Authors: Muñoz, Carlos Sanchez; Buca, Berislav; Tindall, Joseph; Gonzalez-Tudela, Alejandro; Jaksch, Dieter; Porras, Diego

Contribution: Article

Journal: PHYSICAL REVIEW A

Publication date: 2019/10/16

DOI: 10.1103/PhysRevA.100.042113

Abstract: In driven-dissipative systems, the presence of a strong symmetry guarantees the existence of several steady states belonging to different symmetry sectors. Here we show that when a system with a strong symmetry is initialized in a quantum superposition involving several of these sectors, each individual stochastic trajectory will randomly select a single one of them and remain there for the rest of the evolution.

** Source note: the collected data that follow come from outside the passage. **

(** C4: without cross-validation and with [n_ensemble = 1], [lc2st_scores]
    computes its scores from exactly the accuracy and the probabilities of
    one [train_lc2st] followed by one [eval_lc2st], started in the same
    random state; it returns these probabilities unchanged, and stores this
    accuracy under every accuracy metric. *)
Theorem lc2st_scores_single_member (P Q x_P x_Q x_eval : matrix)
    (P_eval Q_eval : option matrix) (metrics : list string) (classifier : clf_cfg)
    (single_class_eval : bool) (n_folds : nat) (in_sample : bool) (s : rng) :
  lc2st_scores train_c2st eval_c2st compute_metric shuffle P Q x_P x_Q x_eval
    P_eval Q_eval metrics classifier single_class_eval false n_folds in_sample 1 s
  = ('(accuracy, proba) ←
       single_classifier P Q x_P x_Q x_eval
         (if in_sample then Some P else P_eval)
         (if in_sample then Some Q else Q_eval) classifier single_class_eval;
     scores ← lift (compute_scores compute_metric (Fin accuracy) (Array proba)
                      single_class_eval ∅ metrics);
     mret (EnsembleScores scores (Array proba))) s
  ∧
  ∀ accuracy probas scores m,
    compute_scores compute_metric accuracy probas single_class_eval ∅ metrics = Ok scores →
    m ∈ metrics → contains "accuracy" m = true →
    scores !! m = Some accuracy.
Proof.
  split.
  - unfold lc2st_scores, lc2st_scores_ensemble, single_classifier.
    cbn [ensemble_loop]. unfold mbind, M_bind, mret, M_ret.
    destruct (train_lc2st train_c2st P Q x_P x_Q classifier s) as [[fitted s']|e]; [|done].
    unfold lift.
    destruct (eval_lc2st_opt eval_c2st (if in_sample then Some P else P_eval) x_eval
                fitted (if in_sample then Some Q else Q_eval) single_class_eval)
      as [[accuracy proba]|e]; [|done].
    cbn [app]. rewrite mean_singleton, mean_axis0_singleton.
    by destruct (compute_scores compute_metric (Fin accuracy) (Array proba)
                   single_class_eval ∅ metrics).
  - intros accuracy probas scores m Hrun Hm Hacc.
    apply (compute_scores_accuracy accuracy probas single_class_eval metrics ∅ scores m);
      auto.
Qed.

End WithClassifier.

(** A classifier that ignores its training data and predicts [1/2] for
    every evaluation row, to run the functions above on concrete arrays. *)
Definition coin_train : matrix → matrix → unit → M (rng := nat) unit :=
  λ _ _ _ s, Ok ((), S s).
Definition coin_eval : matrix → option matrix → unit → bool → result (rat * list rat) :=
  λ P _ _ _, Ok ((1 # 2)%Q, map (λ _, (1 # 2)%Q) P).
Lemma add_adjacent_emits d :
  d < num_departments cfg → 5 ≤ num_days cfg →
  emits sh (Some d) (Some d) (add_adjacent cfg) (adjacent_spec cfg d).
Proof.
  intros Hd Hdays. unfold add_adjacent, adjacent_spec.
  apply emits_for; intros n Hn%elem_of_range.
  apply emits_for; intros day Hday%elem_of_weekdays.
  apply emits_for; intros s Hs%elem_of_range.
  apply emits_when. intros Hlt%Z.ltb_lt.
  eapply emits_read; [apply (reads_shifts_at cfg sh sh_complete); legal_key|].
  eapply emits_read; [apply (reads_shifts_at cfg sh sh_complete); legal_key|].
  by apply emits_Add.
Qed.

Lemma rest_pairs_emits d n day s :
  legal cfg (d, n, day, s) →
  emits sh (Some d) (Some d)
    (for_ (next_days cfg day) (λ next_day,
       let next_shifts := num_shifts_of cfg next_day in
       for_ (range next_shifts) (λ next_s,
         present' <- in_shifts n next_day next_s ;;
         when_ present'
           (a <- shifts_at n day s ;;
            b <- shifts_at n next_day next_s ;;
            Add {| lhs := [a; b]; cmp := CmpLe; rhs := 1 |}))))
    (rest_pairs cfg d n day s).
Proof.
  intros Hk. unfold rest_pairs.
  apply emits_for; intros next_day Hnd%elem_of_range2.
  apply (emits_for sh _ _ _ (λ next_s, [_])); intros next_s Hns%elem_of_range.
  assert (legal cfg (d, n, next_day, next_s)) by (unfold legal in *; repeat split; lia).
  eapply emits_read; [by apply (reads_in_shifts cfg sh sh_complete)|].
  eapply emits_read; [by apply (reads_shifts_at cfg sh sh_complete)|].
  eapply emits_read; [by apply (reads_shifts_at cfg sh sh_complete)|].
  by apply emits_Add.
Qed.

Since a strong symmetry implies a conservation law for the corresponding symmetry operator on the ensemble level, this selection of a single sector from an initial superposition entails a breakdown of this conservation law at the level of individual realizations. Given that such a superposition is impossible in a classical stochastic trajectory, this is a a purely quantum effect with no classical analog. Our results show that a system with a closed Liouvillian gap may exhibit, when monitored over a single run of an experiment, a behavior completely opposite to the usual notion of dynamical phase coexistence and intermittency, which are typically considered hallmarks of a dissipative phase transition. We discuss our results on a coherently driven spin ensemble with a squeezed superradiant decay, a simple model that presents a wealth of nonergodic dynamics.